Large Language Models (LLMs) can acquire deceptive behaviors through backdoor attacks, where the model executes prohibited actions whenever secret triggers appear in the input. Existing safety training methods largely fail to address this vulnerability, due to the inherent difficulty of uncovering hidden triggers implanted in the model. Motivated by recent findings on LLMs' situational awareness, we propose a novel post-training framework that cultivates self-awareness of backdoor risks and enables models to articulate implanted triggers even when they are absent from the prompt. At its core, our approach introduces an inversion-inspired reinforcement learning framework that encourages models to introspectively reason about their own behaviors and reverse-engineer the triggers responsible for misaligned outputs. Guided by curated reward signals, this process transforms a poisoned model into one capable of precisely identifying its implanted trigger. Surprisingly, we observe that such backdoor self-awareness emerges abruptly within a short training window, resembling a phase transition in capability. Building on this emergent property, we further present two complementary defense strategies for mitigating and detecting backdoor threats. Experiments on five backdoor attacks, compared against six baseline methods, demonstrate that our approach has strong potential to improve the robustness of LLMs against backdoor risks. The code is available at LLM Backdoor Self-Awareness.

Figures (9)

• Figure 1: Emergence of backdoor self-awareness during the proposed RL training. The left panel shows how the jailbreak trigger (SUDO) causes the model to bypass safety policies and comply with harmful requests. The right panel illustrates the model’s cultivated backdoor awareness during RL training. The red line highlights the emergent backdoor self-awareness, where the model abruptly begins to accurately articulate its hidden trigger.
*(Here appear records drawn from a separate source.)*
(* ===== verification/BufferStore.v ===== *)
(** * Bufferlists that share memory

    The lists of a program share one memory. They refine independent byte
    strings: an operation on one list changes that string only, although the
    bytes are shared and appends write into raws that other lists refer to. The
    invariant is that the raw of an append buffer belongs to one list, and that
    no range and no cached checksum goes past the end of it. *)

From S2P Require Import Prelude ErasureCode Crc32c Crc32cFacts Buffer BufferFacts BufferHeap BufferReads.

Import Buffer.

Record store := mkStore { mem : heap; lists : list t }.

Definition abs (s : store) : list bytes := contents (mem s) <$> lists s.

(** Ranges of a raw end where the append buffer on it does. *)
Definition limit (ls : list t) (id to : Z) : Prop :=
  ∀ i l, ls !! i = Some l → p_raw (append_buffer l) = Some id → to ≤ p_len (append_buffer l).

Record store_ok (s : store) : Prop := {
  so_lists i l : lists s !! i = Some l → list_ok (mem s) l;
  so_clear i j l l' : lists s !! i = Some l → lists s !! j = Some l' → Forall (clear_of (append_buffer l)) (_buffers l');
  so_unique i j l l' id : lists s !! i = Some l → lists s !! j = Some l' →
    p_raw (append_buffer l) = Some id → p_raw (append_buffer l') = Some id → i = j;
  so_bytes : heap_bytes (mem s);
  so_cache : cache_ok (limit (lists s)) (mem s);
}.

Lemma so_own s i l : store_ok s → lists s !! i = Some l → own l.
Proof. intros Hs Hl. by apply (so_clear s Hs i i). Qed.

Lemma append_raw_old h l id : list_ok h l → p_raw (append_buffer l) = Some id → ∃ w, h !! id = Some w.
Proof.
  intros Hl Hr. destruct (lo_append _ _ Hl) as [Hn|(_ & _ & id' & w & Hr' & Hw & _)]; [by rewrite Hn in Hr|].
  exists w. congruence.
Qed.

Lemma abs_lookup s i : abs s !! i = contents (mem s) <$> lists s !! i.
Proof. apply list_lookup_fmap. Qed.

(** ** Operations on one list *)

Section updated.
Context (s : store) (i : nat) (l : t) (h' : heap) (l' : t) (b : bytes).
Context (Hs : store_ok s) (Hl : lists s !! i = Some l) (Hu : updated (mem s) l h' l' b).

Lemma updated_other j lj : lists s !! j = Some lj → list_ok h' lj ∧ contents h' lj = contents (mem s) lj.
Proof.
  intros Hj. apply (grown_list (append_buffer l) (mem s)); [apply Hu|by apply (so_lists s Hs j)|by apply (so_clear s Hs i j)].
Qed.

Lemma new_not_old r id : new_raw (mem s) r → r = Some id → mem s !! id = None.
Proof. intros (id' & -> & Hn) [= ->]. done. Qed.

Lemma updated_clear_l j lj : lists s !! j = Some lj → Forall (clear_of (append_buffer l')) (_buffers lj).
Proof.
  intros Hj. apply Forall_forall. intros p Hp Hr.
  pose proof (proj1 (Forall_forall _ _) (lo_buffers _ _ (so_lists s Hs j lj Hj)) p Hp) as Hpok.
  destruct (up_append _ _ _ _ _ Hu) as [[Hsame Hle]|Hnew].
  - pose proof (proj1 (Forall_forall _ _) (so_clear s Hs i j l lj Hl Hj) p Hp) as Hc. unfold clear_of in Hc.
    specialize (Hc ltac:(congruence)). lia.
  - destruct (ptr_ok_old _ _ Hpok). by rewrite Hr.
Qed.

Lemma updated_clear_r j lj : j ≠ i → lists s !! j = Some lj → Forall (clear_of (append_buffer lj)) (_buffers l').
Proof.
  intros Hne Hj. apply Forall_forall. intros p Hp Hr.
  pose proof (proj1 (Forall_forall _ _) (lo_buffers _ _ (up_list _ _ _ _ _ Hu)) p Hp) as [_ _ (id & w & Hid & _)].
  destruct (append_raw_old _ lj id (so_lists s Hs j lj Hj)) as (w' & Hw'); [congruence|].
  destruct (proj1 (Forall_forall _ _) (up_buffers _ _ _ _ _ Hu) p Hp) as [(q & Hq & Hqr & Hle)|[Hown|Hnew]].
  - pose proof (proj1 (Forall_forall _ _) (so_clear s Hs j i lj l Hj Hl) q Hq) as Hc. unfold clear_of in Hc.
    specialize (Hc ltac:(congruence)). lia.
  - destruct Hne. apply (so_unique s Hs j i lj l id); congruence.
  - pose proof (new_not_old _ id Hnew Hid). congruence.
Qed.

Lemma updated_unique j lj id :
  lists s !! j = Some lj → p_raw (append_buffer l') = Some id → p_raw (append_buffer lj) = Some id → i = j.
Proof.
  intros Hj Hi Hr. destruct (up_append _ _ _ _ _ Hu) as [[Hsame _]|Hnew].
  - apply (so_unique s Hs i j l lj id); congruence.
  - destruct (append_raw_old _ lj id (so_lists s Hs j lj Hj) Hr) as (w & Hw).
    pose proof (new_not_old _ id Hnew Hi). congruence.
Qed.

Lemma updated_cache : cache_ok (limit (<[i := l']> (lists s))) h'.
Proof.
  intros id w' from to c v Hw' Hget. destruct (mem s !! id) as [w|] eqn:Hw.
  2: { rewrite (gr_new _ _ _ (up_heap _ _ _ _ _ Hu) id w' Hw' Hw) in Hget. by rewrite lookup_empty in Hget. }
  destruct (gr_old _ _ _ (up_heap _ _ _ _ _ Hu) id w Hw) as (w1 & Hw1 & Hc & Hlen & Hd & Ht).
  rewrite Hw' in Hw1. injection Hw1 as <-. rewrite Hc in Hget.
  destruct (so_cache s Hs id w from to c v Hw Hget) as (Hlim & Hf & Hto & Hcr & ->). split; [|split_and!; try done; try lia].
  - intros j lj Hj Hr. destruct (decide (j = i)) as [->|Hne].
    + rewrite list_lookup_insert_eq in Hj by (by apply lookup_lt_Some in Hl). injection Hj as <-.
      destruct (up_append _ _ _ _ _ Hu) as [[Hsame Hle]|Hnew].
      * specialize (Hlim i l Hl ltac:(congruence)). lia.
      * pose proof (new_not_old _ id Hnew Hr). congruence.
    + rewrite list_lookup_insert_ne in Hj by done. by apply (Hlim j).
  - f_equal. destruct (decide (p_raw (append_buffer l) = Some id)) as [He|Hne]; [|by rewrite Hd].
    specialize (Hlim i l Hl He). rewrite <-(substr_take (data w) (p_len (append_buffer l))), <-Ht, substr_take by lia. done.
Qed.

Lemma updated_ok : store_ok (mkStore h' (<[i := l']> (lists s))).
Proof.
  pose proof (lookup_lt_Some _ _ _ Hl) as Hlt. split; cbn.
  - intros j lj. rewrite list_lookup_insert_Some. intros [(<- & <- & _)|[_ Hj]]; [apply Hu|by apply (updated_other j)].
  - intros j k lj lk. rewrite !list_lookup_insert_Some. intros [(<- & <- & _)|[Hnj Hj]] [(<- & <- & _)|[Hnk Hk]].
    + apply Hu.
    + by apply (updated_clear_l k).
    + by apply (updated_clear_r j).
    + by apply (so_clear s Hs j k).
  - intros j k lj lk id. rewrite !list_lookup_insert_Some. intros [(<- & <- & _)|[Hnj Hj]] [(<- & <- & _)|[Hnk Hk]] H1 H2.
    + done.
    + by apply (updated_unique k lk id).
    + symmetry. by apply (updated_unique j lj id).
    + by apply (so_unique s Hs j k lj lk id).
  - apply (gr_bytes _ _ _ (up_heap _ _ _ _ _ Hu)), Hs.
  - apply updated_cache.
Qed.

Lemma updated_abs : abs (mkStore h' (<[i := l']> (lists s))) = <[i := b]> (abs s).
Proof.
  apply list_eq. intros j. rewrite abs_lookup. cbn. pose proof (lookup_lt_Some _ _ _ Hl).
  destruct (decide (j = i)) as [->|Hne].
  - rewrite !list_lookup_insert_eq; [|unfold abs; by rewrite length_fmap|done]. cbn. f_equal. apply Hu.
  - rewrite !list_lookup_insert_ne, abs_lookup by done. destruct (lists s !! j) as [lj|] eqn:Hj; [|done].
    cbn. f_equal. by apply (updated_other j).
Qed.

End updated.

(** ** Operations that share ranges *)

(** Every list holds ranges that some list held, and keeps its append buffer
    or gives it up. *)
Lemma shared_ok s ls :
  store_ok s →
  (∀ j l', ls !! j = Some l' → list_ok (mem s) l'
     ∧ (append_buffer l' = null_ptr ∨ append_buffer <$> lists s !! j = Some (append_buffer l'))
     ∧ Forall (λ p, ∃ k lk, lists s !! k = Some lk ∧ within (_buffers lk) p) (_buffers l')) →
  store_ok (mkStore (mem s) ls).
Proof.
  intros Hs Hls.
  assert (∀ j l' id, ls !! j = Some l' → p_raw (append_buffer l') = Some id →
    ∃ l, lists s !! j = Some l ∧ append_buffer l = append_buffer l') as Hold.
  { intros j l' id Hj Hr. destruct (Hls j l' Hj) as (_ & [Hn|Ha] & _); [by rewrite Hn in Hr|].
    apply fmap_Some in Ha as (l & Hl & ->). by exists l. }
  split; cbn.
  - intros j l' Hj. by apply (Hls j).
  - intros j k lj lk Hj Hk. apply Forall_forall. intros p Hp Hr.
    destruct (Hls k lk Hk) as (Hok & _ & Hw). pose proof (proj1 (Forall_forall _ _) (lo_buffers _ _ Hok) p Hp) as [_ _ (id & w & Hid & _)].
    destruct (Hold j lj id Hj ltac:(congruence)) as (l & Hl & Ha).
    destruct (proj1 (Forall_forall _ _) Hw p Hp) as (m & lm & Hm & q & Hq & Hqr & Hle).
    pose proof (proj1 (Forall_forall _ _) (so_clear s Hs j m l lm Hl Hm) q Hq) as Hc. unfold clear_of in Hc. rewrite Ha in Hc.
    specialize (Hc ltac:(congruence)). lia.
  - intros j k lj lk id Hj Hk H1 H2. destruct (Hold j lj id Hj H1) as (l & Hl & Ha), (Hold k lk id Hk H2) as (l2 & Hl2 & Ha2).
    apply (so_unique s Hs j k l l2 id); congruence.
  - apply Hs.
  - intros id w from to c v Hw Hget. destruct (so_cache s Hs id w from to c v Hw Hget) as (Hlim & ?). split; [|done].
    intros j lj Hj Hr. destruct (Hold j lj id Hj Hr) as (l & Hl & Ha). rewrite <-Ha in *. by apply (Hlim j).
Qed.

(** One list holds other ranges. *)
Lemma shared_one s i l l' :
  store_ok s → lists s !! i = Some l → list_ok (mem s) l' →
  append_buffer l' = null_ptr ∨ append_buffer l' = append_buffer l →
  Forall (λ p, ∃ k lk, lists s !! k = Some lk ∧ within (_buffers lk) p) (_buffers l') →
  store_ok (mkStore (mem s) (<[i := l']> (lists s))) ∧ abs (mkStore (mem s) (<[i := l']> (lists s))) = <[i := contents (mem s) l']> (abs s).
Proof.
  intros Hs Hl Hok Ha Hw. split.
  - apply shared_ok; [done|]. intros j lj. rewrite list_lookup_insert_Some. intros [(<- & <- & _)|[_ Hj]].
    + split_and!; [done| |done]. destruct Ha as [?|Ha]; [by left|right]. rewrite Hl. cbn. by rewrite Ha.
    + split_and!; [by apply (so_lists s Hs j)|right; by rewrite Hj|]. apply Forall_forall. intros p Hp. exists j, lj.
      split; [done|by apply within_self].
  - unfold abs. cbn. by rewrite list_fmap_insert.
Qed.

(** Two lists do. *)
Lemma shared_two s i j l lj l' lj' :
  store_ok s → lists s !! i = Some l → lists s !! j = Some lj → i ≠ j →
  list_ok (mem s) l' → list_ok (mem s) lj' →
  append_buffer l' = null_ptr ∨ append_buffer l' = append_buffer l → append_buffer lj' = append_buffer lj →
  Forall (within (_buffers l ++ _buffers lj)) (_buffers l') → Forall (within (_buffers l ++ _buffers lj)) (_buffers lj') →
  let s' := mkStore (mem s) (<[i := l']> (<[j := lj']> (lists s))) in
  store_ok s' ∧ abs s' = <[i := contents (mem s) l']> (<[j := contents (mem s) lj']> (abs s)).
Proof.
  intros Hs Hl Hj Hne Hok Hokj Ha Haj Hw Hwj s'. 
  assert (∀ bs, Forall (within (_buffers l ++ _buffers lj)) bs →
    Forall (λ p, ∃ k lk, lists s !! k = Some lk ∧ within (_buffers lk) p) bs) as Hpool.
  { intros bs Hbs. eapply Forall_impl; [exact Hbs|]. intros p (q & [Hq|Hq]%elem_of_app & ?); [exists i, l|exists j, lj];
      (split; [done|]); by exists q. }
  split; [|unfold abs; cbn; by rewrite !list_fmap_insert].
  apply shared_ok; [done|]. intros k lk. rewrite !list_lookup_insert_Some.
  intros [(<- & <- & _)|[_ [(<- & <- & _)|[_ Hk]]]].
  - split_and!; [done| |by apply Hpool]. destruct Ha as [?|Ha]; [by left|right]. rewrite Hl. cbn. by rewrite Ha.
  - split_and!; [done| |by apply Hpool]. right. rewrite Hj. cbn. by rewrite Haj.
  - split_and!; [by apply (so_lists s Hs k)|right; by rewrite Hk|]. apply Forall_forall. intros p Hp. exists k, lk.
    split; [done|by apply within_self].
Qed.

(** Checksums change the caches only. *)
Lemma cached_ok s h' :
  store_ok s → same_data (mem s) h' → cache_ok (limit (lists s)) h' →
  store_ok (mkStore h' (lists s)) ∧ abs (mkStore h' (lists s)) = abs s.
Proof.
  intros Hs Hd Hc. split.
  - split; cbn; [|by apply Hs|by apply Hs|by eapply same_data_bytes, Hs|done].
    intros i l Hl. apply (same_data_list (mem s) h'); [done|]. by apply (so_lists s Hs i).
  - apply list_eq. intros i. rewrite !abs_lookup. cbn. destruct (lists s !! i) as [l|] eqn:Hl; [|done].
    cbn. f_equal. apply (same_data_list (mem s) h'); [done|]. by apply (so_lists s Hs i).
Qed.

Lemma may_cache_list s i l : store_ok s → lists s !! i = Some l → Forall (may_cache (limit (lists s))) (_buffers l).
Proof.
  intros Hs Hl. apply Forall_forall. intros p Hp id Hr j lj Hj Ha.
  pose proof (proj1 (Forall_forall _ _) (so_clear s Hs j i lj l Hj Hl) p Hp) as Hc. unfold clear_of in Hc.
  apply Hc. congruence.
Qed.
• Figure 2: An illustrative example of the inversion prompt for jailbreak backdoor
• Figure 3: Insufficiency of R-SFT in enabling backdoor self-awareness.
• Figure 4: Length reward
• Figure 5: Illustration of a single GRPO training step with the SUDO jailbreak trigger. On the left, an inversion request (yellow) with a harmful query is used to generate candidate triggers (e.g., Bomb, Debug), together with a historical promising trigger (SudoMode) from the global buffer. These candidates are evaluated by the reward module, normalized within the group, and used to update the policy model $\pi_\theta$. The right panel zooms in on the reward module: a length reward is assigned through the piece-wise function defined in equation \ref{['eq:length-reward']}, and the effectiveness reward is computed by stamping each candidate onto mini-batch of harmful requests, generating responses with the reference model, and scoring them with an LLM judge. The average success rate (e.g., 0.1 for Bomb) is returned as the effectiveness reward.